Work instruction:
Copy every line below where the string "forker" is found.

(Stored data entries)
--------
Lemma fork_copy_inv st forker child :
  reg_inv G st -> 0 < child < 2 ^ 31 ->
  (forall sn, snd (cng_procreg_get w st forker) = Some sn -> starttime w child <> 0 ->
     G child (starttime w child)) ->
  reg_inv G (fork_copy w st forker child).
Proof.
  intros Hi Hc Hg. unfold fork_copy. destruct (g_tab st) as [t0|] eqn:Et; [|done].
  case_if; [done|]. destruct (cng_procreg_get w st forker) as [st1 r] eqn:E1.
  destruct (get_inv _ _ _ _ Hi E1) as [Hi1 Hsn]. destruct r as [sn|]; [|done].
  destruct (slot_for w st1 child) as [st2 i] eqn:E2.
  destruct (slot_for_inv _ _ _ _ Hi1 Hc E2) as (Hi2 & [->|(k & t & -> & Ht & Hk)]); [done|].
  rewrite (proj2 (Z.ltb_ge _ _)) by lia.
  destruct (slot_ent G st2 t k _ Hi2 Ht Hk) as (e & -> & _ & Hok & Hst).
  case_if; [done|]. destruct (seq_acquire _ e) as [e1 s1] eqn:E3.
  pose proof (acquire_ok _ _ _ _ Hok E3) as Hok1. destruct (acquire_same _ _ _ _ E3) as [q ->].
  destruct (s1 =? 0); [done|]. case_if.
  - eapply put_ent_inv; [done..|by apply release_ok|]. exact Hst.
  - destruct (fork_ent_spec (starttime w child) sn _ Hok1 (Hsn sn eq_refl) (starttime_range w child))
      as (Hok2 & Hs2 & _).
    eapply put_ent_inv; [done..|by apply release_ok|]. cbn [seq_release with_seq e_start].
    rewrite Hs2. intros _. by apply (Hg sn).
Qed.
--------
Output below:
Lemma fork_copy_inv st forker child :
  (forall sn, snd (cng_procreg_get w st forker) = Some sn -> starttime w child <> 0 ->
  reg_inv G (fork_copy w st forker child).
  case_if; [done|]. destruct (cng_procreg_get w st forker) as [st1 r] eqn:E1.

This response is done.